# Materials provided:
Content starts

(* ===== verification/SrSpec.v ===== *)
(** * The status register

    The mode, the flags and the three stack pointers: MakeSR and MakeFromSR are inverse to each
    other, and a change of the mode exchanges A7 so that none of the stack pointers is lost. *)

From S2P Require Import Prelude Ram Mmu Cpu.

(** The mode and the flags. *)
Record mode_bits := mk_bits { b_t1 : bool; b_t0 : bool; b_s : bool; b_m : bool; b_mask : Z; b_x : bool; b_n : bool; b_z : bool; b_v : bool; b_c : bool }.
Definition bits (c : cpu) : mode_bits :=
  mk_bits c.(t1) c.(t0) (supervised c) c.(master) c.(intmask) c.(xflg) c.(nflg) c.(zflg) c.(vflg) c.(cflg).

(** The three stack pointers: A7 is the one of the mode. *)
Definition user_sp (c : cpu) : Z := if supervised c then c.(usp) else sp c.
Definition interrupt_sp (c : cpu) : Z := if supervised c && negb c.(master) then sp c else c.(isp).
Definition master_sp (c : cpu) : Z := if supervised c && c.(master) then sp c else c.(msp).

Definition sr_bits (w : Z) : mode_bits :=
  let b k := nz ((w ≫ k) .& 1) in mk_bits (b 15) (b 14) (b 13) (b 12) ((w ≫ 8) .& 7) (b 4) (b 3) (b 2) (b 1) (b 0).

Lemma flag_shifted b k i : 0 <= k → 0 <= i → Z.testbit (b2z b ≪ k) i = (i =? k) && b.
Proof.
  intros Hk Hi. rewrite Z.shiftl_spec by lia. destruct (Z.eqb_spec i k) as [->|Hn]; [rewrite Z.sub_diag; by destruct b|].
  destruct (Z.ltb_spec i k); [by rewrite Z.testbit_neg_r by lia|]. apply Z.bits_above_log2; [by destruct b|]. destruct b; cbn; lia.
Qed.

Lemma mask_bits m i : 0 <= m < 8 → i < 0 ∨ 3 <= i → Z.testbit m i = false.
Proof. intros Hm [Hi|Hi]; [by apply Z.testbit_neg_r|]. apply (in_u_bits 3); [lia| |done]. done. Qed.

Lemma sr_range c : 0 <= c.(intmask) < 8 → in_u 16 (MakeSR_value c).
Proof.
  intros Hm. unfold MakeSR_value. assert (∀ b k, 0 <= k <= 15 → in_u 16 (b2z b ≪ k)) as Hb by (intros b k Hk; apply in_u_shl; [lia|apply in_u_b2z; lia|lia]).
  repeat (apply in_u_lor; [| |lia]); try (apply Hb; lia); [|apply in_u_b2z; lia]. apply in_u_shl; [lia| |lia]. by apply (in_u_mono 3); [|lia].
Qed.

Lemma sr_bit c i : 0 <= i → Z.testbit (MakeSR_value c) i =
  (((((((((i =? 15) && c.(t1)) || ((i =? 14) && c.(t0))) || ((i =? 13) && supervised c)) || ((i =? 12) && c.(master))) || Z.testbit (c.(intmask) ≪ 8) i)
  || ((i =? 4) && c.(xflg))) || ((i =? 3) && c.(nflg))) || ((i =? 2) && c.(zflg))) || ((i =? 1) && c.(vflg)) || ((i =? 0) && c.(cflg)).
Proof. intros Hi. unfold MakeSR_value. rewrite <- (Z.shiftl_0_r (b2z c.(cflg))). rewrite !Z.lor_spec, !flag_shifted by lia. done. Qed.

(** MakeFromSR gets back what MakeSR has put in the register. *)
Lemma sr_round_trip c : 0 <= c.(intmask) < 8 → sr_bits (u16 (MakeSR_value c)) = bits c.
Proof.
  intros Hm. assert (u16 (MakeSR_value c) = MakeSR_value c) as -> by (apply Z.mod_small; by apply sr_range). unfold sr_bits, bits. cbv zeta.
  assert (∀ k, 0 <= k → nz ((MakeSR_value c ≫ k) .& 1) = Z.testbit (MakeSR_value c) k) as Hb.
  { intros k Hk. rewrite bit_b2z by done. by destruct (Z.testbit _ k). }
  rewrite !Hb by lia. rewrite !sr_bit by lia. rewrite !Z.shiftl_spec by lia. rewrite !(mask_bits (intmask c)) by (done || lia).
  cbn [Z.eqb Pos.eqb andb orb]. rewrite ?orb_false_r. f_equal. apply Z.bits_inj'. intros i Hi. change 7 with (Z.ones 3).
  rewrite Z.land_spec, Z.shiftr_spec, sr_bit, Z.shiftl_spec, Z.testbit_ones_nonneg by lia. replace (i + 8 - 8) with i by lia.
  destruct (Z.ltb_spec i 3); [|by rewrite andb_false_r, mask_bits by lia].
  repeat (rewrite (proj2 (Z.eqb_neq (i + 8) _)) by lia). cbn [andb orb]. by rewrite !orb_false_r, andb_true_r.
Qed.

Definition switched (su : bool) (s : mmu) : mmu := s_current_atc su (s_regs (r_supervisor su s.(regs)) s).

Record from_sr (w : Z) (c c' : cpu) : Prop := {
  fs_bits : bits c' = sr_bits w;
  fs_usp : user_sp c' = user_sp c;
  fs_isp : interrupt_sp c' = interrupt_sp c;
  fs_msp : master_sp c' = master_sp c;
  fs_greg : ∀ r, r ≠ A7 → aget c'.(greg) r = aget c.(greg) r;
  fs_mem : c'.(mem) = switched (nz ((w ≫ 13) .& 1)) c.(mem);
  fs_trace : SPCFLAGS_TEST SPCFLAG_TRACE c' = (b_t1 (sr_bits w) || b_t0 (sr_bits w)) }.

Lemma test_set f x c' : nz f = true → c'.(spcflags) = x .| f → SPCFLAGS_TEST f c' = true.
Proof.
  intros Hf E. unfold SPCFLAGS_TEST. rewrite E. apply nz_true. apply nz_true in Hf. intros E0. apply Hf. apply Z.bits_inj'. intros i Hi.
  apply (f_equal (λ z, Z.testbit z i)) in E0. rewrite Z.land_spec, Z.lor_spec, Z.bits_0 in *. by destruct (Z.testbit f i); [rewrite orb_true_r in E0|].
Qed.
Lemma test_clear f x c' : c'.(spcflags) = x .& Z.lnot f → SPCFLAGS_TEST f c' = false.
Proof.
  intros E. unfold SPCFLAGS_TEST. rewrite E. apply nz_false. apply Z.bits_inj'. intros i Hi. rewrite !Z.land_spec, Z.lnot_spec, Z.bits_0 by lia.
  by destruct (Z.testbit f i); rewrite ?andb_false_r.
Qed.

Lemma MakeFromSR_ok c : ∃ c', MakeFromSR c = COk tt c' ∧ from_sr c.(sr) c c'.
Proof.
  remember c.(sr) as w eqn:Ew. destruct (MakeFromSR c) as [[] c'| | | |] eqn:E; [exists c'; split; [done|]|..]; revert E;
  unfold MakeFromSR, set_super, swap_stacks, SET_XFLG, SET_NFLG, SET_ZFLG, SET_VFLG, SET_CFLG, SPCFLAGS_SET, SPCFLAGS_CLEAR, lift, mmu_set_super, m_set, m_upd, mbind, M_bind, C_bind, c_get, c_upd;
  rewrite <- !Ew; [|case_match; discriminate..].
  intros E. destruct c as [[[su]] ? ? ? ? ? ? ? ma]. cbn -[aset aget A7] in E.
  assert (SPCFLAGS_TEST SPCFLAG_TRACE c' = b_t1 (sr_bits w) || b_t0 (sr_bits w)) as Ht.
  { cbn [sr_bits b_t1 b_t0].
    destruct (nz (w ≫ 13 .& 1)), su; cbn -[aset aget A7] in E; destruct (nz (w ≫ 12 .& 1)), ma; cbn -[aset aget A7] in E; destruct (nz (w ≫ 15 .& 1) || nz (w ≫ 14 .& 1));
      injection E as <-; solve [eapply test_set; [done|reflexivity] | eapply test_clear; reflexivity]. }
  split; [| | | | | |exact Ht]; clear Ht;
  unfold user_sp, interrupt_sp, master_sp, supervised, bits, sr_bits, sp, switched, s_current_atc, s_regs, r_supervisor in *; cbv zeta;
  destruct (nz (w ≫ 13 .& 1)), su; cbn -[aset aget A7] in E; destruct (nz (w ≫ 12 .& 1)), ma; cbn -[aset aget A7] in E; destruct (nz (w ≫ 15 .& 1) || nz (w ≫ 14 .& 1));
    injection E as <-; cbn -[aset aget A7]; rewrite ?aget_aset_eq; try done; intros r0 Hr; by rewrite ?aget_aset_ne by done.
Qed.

Content ends
Content starts

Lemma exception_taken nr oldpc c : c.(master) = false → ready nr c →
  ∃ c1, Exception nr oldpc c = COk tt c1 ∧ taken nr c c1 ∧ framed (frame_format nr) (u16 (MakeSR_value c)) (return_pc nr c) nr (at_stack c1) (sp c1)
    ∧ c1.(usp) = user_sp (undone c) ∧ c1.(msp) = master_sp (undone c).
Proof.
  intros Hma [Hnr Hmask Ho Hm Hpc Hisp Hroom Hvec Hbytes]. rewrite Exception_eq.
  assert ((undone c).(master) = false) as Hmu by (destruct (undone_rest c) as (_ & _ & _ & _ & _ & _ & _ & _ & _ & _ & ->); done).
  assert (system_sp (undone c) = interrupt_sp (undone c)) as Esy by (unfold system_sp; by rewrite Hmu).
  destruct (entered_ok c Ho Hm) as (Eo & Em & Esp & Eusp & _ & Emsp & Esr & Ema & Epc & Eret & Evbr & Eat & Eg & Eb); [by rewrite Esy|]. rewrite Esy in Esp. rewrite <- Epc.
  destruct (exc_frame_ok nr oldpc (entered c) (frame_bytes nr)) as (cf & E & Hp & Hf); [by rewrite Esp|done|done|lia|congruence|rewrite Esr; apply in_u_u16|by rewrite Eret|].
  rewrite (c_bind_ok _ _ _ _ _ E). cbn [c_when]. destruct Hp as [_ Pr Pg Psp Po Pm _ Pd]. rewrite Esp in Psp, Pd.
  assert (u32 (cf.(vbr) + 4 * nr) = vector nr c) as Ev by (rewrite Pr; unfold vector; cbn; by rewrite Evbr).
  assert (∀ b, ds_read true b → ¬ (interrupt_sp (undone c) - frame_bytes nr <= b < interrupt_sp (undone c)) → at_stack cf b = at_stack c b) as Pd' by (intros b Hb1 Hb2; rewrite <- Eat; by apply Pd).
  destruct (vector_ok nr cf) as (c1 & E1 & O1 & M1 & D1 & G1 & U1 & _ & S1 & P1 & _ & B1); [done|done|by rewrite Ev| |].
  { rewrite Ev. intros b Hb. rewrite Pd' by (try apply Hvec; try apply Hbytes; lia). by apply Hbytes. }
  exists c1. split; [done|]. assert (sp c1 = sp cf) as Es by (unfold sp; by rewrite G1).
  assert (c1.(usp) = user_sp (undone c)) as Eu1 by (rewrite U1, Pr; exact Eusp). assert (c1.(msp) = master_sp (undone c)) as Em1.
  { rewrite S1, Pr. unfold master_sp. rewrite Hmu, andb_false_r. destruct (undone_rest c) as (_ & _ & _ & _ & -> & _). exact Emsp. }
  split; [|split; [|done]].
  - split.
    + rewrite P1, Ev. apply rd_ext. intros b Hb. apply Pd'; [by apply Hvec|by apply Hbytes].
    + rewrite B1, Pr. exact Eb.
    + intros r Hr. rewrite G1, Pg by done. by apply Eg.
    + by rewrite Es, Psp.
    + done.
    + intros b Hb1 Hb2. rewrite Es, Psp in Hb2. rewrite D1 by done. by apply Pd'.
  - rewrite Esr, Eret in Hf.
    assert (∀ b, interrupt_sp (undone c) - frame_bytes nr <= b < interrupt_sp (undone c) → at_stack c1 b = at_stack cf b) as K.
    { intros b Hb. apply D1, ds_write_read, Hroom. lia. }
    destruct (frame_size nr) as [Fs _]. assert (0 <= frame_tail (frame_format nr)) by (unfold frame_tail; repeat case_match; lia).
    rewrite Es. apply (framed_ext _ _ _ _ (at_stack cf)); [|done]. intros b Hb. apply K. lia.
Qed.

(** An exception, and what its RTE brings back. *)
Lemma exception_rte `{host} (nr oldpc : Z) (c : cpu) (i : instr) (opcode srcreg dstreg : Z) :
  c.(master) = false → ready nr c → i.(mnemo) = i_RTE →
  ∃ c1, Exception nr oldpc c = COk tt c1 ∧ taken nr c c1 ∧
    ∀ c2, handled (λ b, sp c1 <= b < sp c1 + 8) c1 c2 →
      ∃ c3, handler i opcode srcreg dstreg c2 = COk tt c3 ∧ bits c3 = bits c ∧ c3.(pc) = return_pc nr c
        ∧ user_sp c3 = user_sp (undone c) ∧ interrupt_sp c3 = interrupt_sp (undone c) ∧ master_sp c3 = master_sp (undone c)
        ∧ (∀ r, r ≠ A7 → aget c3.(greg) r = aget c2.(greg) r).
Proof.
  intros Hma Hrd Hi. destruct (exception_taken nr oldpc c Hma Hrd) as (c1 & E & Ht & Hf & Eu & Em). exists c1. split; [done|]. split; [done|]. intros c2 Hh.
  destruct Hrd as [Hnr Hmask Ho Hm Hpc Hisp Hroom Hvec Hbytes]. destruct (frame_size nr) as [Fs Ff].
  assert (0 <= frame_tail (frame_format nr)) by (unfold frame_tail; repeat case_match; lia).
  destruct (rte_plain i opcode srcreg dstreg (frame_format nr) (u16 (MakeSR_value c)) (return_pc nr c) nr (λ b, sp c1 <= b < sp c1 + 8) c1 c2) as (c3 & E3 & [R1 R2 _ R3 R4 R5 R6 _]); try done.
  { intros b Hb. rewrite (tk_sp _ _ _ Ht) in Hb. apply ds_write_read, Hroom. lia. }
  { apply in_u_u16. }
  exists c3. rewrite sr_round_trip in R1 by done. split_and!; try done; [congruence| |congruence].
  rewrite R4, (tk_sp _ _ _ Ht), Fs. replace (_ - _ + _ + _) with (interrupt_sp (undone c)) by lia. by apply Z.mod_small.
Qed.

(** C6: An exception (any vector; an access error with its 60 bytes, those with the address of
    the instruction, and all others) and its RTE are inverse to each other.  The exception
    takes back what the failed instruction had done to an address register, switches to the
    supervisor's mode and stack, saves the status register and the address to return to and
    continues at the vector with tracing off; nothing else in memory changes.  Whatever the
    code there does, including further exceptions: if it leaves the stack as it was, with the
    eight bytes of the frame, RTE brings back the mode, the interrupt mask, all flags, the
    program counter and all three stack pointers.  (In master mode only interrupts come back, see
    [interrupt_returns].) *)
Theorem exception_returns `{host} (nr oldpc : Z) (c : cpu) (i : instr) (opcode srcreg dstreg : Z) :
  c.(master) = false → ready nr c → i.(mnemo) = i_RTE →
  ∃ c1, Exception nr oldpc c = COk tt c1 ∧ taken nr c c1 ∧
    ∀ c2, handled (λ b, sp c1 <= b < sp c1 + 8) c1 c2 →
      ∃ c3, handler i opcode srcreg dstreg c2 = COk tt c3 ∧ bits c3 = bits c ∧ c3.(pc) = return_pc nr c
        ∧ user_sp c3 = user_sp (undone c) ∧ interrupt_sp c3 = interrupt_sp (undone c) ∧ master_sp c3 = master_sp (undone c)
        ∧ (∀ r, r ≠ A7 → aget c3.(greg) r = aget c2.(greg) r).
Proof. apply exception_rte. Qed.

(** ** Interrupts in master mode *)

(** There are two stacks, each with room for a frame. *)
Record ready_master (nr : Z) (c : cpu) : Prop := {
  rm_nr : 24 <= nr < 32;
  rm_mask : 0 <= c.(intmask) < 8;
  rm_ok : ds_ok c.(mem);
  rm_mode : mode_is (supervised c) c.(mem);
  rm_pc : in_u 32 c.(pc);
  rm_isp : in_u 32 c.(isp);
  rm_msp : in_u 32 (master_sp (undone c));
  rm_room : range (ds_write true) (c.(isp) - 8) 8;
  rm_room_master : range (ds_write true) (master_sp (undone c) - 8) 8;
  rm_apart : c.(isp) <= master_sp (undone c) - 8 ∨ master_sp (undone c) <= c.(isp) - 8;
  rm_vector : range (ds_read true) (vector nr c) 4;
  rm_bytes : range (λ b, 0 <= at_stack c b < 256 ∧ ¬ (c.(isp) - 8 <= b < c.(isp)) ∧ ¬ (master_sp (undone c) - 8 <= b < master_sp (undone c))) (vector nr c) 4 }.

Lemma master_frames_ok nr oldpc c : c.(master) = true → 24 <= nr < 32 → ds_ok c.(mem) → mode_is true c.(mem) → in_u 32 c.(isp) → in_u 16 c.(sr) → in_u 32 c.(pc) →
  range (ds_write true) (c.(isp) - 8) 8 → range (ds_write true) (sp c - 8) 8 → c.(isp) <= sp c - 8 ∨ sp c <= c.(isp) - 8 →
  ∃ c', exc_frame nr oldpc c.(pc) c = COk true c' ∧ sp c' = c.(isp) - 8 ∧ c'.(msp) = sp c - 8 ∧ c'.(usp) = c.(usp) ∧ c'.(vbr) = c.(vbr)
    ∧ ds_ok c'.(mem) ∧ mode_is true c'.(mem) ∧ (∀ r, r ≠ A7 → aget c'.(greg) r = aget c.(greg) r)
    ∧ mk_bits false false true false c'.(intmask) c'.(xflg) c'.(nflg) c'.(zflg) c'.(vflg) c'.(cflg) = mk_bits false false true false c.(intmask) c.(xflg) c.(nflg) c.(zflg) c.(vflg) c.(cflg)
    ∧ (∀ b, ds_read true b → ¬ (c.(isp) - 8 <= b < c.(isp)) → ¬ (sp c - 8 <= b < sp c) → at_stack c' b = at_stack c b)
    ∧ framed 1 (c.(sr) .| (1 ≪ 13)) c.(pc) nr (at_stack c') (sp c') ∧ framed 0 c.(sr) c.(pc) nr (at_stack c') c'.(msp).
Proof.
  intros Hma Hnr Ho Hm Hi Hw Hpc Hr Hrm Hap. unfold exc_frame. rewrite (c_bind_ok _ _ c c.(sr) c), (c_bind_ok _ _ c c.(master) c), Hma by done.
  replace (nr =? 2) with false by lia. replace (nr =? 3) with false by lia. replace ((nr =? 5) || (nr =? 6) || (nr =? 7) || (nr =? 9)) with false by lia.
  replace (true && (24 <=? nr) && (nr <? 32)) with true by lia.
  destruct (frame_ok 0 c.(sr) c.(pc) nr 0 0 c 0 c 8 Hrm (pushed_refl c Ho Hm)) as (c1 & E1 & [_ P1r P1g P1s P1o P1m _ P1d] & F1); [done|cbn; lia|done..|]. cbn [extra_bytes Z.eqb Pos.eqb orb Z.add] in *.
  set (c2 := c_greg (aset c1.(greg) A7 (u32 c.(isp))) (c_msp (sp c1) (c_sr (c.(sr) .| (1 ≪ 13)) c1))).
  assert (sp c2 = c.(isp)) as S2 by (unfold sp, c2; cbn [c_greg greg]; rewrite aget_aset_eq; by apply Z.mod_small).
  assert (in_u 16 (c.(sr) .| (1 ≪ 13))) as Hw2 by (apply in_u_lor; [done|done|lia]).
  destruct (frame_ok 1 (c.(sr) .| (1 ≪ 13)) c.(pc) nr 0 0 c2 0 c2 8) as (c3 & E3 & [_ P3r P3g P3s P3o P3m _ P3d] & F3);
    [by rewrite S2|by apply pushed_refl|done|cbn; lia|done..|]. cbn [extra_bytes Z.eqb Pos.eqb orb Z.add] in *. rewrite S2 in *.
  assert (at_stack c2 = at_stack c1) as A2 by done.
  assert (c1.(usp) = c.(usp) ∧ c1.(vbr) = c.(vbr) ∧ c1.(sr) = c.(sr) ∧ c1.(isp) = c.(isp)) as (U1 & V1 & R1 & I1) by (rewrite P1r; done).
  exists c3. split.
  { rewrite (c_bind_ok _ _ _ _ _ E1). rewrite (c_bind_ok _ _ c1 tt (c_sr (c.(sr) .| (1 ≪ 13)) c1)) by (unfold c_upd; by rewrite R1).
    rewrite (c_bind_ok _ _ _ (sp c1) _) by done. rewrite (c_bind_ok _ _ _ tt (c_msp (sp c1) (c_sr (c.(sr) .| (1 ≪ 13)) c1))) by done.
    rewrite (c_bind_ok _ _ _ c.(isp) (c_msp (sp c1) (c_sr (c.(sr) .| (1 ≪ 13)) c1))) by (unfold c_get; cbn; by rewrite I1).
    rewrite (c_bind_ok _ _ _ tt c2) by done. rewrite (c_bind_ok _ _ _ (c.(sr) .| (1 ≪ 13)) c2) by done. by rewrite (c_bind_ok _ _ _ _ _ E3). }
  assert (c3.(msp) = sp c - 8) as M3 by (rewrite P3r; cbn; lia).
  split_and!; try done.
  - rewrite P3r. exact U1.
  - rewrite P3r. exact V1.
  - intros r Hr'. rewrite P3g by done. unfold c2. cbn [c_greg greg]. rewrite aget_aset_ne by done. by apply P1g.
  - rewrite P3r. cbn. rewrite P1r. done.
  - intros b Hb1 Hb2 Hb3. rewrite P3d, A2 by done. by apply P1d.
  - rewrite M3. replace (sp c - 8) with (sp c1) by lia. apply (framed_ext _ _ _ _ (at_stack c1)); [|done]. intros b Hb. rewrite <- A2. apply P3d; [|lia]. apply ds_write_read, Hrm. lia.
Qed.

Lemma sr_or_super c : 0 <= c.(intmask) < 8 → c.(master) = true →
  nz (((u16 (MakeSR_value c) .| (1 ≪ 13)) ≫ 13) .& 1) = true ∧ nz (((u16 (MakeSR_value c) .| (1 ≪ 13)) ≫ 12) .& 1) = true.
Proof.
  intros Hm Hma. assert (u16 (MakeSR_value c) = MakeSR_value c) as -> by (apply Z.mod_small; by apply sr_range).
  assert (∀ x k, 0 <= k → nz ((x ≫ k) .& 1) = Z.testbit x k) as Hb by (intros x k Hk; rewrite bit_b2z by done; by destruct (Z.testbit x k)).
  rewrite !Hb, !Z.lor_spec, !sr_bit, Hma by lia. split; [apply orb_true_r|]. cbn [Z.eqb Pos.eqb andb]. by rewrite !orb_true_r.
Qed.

Content ends

# Instructions for the task:
Show all lines from the data that contain "injection".

# Response:
      injection E as <-; solve [eapply test_set; [done|reflexivity] | eapply test_clear; reflexivity]. }
    injection E as <-; cbn -[aset aget A7]; rewrite ?aget_aset_eq; try done; intros r0 Hr; by rewrite ?aget_aset_ne by done.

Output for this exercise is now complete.